Records shown

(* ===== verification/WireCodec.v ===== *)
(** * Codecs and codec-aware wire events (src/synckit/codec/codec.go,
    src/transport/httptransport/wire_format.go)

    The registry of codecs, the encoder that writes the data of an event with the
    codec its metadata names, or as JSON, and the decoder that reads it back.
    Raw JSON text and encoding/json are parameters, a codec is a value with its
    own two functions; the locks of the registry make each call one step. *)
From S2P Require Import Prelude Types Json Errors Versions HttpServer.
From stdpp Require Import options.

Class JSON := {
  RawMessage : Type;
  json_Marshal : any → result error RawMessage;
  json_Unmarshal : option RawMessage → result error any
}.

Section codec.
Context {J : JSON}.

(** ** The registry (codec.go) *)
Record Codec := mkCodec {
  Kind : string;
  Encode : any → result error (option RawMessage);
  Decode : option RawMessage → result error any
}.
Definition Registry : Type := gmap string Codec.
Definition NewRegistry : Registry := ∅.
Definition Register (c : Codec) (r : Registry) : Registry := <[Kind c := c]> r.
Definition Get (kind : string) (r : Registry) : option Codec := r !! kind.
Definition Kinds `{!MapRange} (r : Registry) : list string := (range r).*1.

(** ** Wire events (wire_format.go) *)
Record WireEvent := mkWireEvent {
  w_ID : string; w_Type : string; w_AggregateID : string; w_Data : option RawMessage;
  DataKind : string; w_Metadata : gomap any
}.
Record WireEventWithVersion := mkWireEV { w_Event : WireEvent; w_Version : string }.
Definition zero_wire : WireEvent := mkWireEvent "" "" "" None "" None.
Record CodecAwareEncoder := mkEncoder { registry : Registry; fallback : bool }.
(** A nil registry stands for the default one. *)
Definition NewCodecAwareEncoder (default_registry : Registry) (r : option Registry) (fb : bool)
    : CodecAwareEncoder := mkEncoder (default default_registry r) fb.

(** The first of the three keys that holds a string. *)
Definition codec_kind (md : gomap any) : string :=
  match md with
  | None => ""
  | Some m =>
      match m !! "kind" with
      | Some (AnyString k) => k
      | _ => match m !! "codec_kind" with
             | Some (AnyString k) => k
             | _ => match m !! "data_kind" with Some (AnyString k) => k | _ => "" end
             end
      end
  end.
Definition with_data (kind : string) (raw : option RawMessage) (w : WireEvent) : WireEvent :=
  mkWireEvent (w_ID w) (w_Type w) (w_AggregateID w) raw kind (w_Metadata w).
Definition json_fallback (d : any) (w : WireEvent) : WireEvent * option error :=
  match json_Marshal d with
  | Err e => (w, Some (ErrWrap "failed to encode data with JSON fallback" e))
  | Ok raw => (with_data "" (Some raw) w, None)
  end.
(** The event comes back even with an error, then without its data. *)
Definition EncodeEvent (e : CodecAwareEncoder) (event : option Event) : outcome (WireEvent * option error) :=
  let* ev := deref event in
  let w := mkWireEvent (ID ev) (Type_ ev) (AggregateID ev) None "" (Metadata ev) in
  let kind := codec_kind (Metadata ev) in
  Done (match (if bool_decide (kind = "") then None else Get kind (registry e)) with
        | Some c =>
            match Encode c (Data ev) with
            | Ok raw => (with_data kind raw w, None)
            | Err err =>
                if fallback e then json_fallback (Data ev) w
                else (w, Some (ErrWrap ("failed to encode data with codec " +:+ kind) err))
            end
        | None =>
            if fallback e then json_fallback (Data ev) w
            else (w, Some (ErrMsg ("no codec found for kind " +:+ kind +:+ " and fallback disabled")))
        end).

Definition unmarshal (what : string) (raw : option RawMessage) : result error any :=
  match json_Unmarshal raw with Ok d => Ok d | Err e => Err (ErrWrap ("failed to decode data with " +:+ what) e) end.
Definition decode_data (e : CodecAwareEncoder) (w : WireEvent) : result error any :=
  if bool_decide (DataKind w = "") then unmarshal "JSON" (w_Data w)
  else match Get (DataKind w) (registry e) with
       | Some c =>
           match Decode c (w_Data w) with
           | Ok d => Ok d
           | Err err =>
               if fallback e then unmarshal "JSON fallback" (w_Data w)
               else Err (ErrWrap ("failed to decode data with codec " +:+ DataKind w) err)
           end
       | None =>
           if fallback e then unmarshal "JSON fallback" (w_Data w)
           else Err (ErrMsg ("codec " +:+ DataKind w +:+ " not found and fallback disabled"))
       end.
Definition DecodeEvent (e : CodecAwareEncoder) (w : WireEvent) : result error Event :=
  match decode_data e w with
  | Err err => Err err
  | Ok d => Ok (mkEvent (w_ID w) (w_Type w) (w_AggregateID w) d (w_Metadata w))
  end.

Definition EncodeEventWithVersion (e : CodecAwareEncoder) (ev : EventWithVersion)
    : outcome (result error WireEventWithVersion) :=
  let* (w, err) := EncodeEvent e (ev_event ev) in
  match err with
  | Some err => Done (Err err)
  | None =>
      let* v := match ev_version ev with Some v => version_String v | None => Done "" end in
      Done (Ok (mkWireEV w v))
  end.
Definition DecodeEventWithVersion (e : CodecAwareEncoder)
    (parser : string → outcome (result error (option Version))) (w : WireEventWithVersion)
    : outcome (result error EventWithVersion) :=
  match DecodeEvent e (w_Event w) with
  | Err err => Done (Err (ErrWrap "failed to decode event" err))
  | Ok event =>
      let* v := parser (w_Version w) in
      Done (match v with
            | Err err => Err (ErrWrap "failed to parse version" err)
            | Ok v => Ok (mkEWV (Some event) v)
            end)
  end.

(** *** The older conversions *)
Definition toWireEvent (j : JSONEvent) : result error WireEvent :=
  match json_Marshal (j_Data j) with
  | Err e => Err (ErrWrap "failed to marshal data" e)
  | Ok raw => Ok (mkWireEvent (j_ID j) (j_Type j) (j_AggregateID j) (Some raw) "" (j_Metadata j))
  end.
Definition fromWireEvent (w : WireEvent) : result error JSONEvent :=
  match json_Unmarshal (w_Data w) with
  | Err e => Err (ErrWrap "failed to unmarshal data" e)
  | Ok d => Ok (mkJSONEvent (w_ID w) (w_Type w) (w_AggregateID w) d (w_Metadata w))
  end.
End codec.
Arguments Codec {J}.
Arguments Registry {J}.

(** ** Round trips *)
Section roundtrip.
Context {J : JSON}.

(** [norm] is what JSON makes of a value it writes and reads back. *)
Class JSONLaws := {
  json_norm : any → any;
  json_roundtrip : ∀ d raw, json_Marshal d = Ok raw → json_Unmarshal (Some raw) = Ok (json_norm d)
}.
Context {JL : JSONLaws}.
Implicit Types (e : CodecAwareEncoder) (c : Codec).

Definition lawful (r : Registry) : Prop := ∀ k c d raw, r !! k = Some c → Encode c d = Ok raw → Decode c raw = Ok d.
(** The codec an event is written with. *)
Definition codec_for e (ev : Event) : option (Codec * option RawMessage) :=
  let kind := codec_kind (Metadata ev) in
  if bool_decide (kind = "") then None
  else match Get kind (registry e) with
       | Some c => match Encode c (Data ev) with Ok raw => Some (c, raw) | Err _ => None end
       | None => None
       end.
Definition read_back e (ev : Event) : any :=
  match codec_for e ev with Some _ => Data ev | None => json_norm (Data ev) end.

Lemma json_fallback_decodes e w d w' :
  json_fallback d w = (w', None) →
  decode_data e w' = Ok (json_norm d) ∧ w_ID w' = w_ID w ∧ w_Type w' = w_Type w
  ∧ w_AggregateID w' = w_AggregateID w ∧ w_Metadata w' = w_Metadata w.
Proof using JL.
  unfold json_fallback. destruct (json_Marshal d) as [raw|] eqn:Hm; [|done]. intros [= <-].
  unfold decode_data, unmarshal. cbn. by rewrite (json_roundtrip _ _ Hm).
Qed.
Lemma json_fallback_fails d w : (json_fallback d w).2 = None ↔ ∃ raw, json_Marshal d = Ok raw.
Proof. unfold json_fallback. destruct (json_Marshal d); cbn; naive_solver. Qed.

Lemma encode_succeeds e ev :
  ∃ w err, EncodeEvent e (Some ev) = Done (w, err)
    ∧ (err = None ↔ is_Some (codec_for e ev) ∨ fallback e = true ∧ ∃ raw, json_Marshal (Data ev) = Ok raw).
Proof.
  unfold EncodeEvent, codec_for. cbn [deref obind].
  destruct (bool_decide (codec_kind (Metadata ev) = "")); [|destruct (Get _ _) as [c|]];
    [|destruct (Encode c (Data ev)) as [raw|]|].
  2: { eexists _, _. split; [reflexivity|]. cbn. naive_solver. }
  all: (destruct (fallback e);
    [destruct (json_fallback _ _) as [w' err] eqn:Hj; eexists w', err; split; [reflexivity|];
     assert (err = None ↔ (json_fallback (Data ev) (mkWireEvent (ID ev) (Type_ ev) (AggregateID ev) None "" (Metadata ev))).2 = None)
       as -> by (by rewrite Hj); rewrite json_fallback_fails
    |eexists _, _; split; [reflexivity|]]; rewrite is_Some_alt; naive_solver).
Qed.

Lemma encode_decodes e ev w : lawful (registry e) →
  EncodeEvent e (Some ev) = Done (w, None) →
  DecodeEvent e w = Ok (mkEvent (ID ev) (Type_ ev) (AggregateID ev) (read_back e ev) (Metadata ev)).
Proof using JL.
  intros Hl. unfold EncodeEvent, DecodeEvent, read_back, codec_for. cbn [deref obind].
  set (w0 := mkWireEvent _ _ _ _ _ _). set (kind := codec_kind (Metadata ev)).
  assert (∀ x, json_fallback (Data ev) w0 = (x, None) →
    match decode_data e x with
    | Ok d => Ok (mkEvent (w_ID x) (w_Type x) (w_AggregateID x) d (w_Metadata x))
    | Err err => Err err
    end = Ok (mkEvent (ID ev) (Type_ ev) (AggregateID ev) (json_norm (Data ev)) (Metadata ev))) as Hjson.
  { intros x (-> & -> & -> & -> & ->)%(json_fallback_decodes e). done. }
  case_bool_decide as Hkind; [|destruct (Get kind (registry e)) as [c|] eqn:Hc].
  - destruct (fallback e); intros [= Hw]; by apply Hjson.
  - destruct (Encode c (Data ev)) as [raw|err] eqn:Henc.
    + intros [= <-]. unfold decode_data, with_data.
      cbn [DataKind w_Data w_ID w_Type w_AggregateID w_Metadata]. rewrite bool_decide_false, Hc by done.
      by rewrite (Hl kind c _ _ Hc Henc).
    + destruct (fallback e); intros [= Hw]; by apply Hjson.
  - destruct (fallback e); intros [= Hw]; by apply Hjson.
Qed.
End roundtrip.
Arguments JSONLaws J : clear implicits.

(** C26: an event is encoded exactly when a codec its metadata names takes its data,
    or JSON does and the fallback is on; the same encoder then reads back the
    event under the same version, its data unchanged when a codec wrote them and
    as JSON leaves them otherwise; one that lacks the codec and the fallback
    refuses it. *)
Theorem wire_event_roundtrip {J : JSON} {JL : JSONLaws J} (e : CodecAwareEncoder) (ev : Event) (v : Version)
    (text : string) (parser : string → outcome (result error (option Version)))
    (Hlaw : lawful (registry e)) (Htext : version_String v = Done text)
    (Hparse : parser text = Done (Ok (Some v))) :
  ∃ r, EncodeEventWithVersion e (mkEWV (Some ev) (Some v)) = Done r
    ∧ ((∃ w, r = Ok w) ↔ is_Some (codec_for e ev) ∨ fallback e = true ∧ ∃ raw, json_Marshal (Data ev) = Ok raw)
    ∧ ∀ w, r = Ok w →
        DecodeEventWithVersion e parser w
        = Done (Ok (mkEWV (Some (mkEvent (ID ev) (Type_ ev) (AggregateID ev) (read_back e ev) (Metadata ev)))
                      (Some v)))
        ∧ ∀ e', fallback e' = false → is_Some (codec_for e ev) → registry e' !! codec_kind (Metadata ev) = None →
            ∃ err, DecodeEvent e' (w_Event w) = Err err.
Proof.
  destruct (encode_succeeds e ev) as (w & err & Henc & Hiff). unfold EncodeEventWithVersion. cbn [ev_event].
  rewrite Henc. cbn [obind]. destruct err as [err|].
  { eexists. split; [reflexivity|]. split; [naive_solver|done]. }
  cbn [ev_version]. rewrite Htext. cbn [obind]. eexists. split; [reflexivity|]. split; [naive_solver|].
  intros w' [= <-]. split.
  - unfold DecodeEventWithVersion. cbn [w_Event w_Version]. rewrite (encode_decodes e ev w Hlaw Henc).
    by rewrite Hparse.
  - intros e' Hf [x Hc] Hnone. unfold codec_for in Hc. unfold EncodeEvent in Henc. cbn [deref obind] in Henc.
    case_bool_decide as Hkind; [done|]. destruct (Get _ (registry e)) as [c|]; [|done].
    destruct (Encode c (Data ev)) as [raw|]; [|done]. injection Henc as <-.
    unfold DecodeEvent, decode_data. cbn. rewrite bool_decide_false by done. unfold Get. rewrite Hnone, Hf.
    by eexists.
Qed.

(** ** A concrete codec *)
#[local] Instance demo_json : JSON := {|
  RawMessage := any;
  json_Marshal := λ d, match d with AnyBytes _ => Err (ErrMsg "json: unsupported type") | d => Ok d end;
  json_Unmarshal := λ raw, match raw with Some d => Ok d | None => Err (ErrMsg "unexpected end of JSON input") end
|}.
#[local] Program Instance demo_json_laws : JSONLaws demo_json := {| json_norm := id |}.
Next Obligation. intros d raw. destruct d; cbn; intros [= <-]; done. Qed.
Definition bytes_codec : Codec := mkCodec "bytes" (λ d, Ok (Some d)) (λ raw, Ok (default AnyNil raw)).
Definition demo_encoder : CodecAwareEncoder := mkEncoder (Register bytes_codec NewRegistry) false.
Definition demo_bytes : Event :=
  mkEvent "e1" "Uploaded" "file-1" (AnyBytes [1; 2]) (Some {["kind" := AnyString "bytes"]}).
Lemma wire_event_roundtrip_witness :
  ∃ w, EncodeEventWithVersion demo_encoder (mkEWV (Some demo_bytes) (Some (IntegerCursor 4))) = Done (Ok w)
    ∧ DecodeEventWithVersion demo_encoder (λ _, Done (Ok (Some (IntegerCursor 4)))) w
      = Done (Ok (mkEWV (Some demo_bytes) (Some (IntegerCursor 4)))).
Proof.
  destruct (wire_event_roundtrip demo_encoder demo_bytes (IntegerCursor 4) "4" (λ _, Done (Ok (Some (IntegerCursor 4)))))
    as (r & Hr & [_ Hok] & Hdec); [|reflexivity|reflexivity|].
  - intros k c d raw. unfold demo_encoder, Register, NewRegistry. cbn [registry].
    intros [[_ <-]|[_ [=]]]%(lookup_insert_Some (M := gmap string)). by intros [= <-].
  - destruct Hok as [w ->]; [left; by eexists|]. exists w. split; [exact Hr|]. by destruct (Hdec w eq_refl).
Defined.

Task to complete
Which lines in the records above contain the string "outcome"? Copy them.

Exercise response
Definition EncodeEvent (e : CodecAwareEncoder) (event : option Event) : outcome (WireEvent * option error) :=
    : outcome (result error WireEventWithVersion) :=
    (parser : string → outcome (result error (option Version))) (w : WireEventWithVersion)
    : outcome (result error EventWithVersion) :=
    (text : string) (parser : string → outcome (result error (option Version)))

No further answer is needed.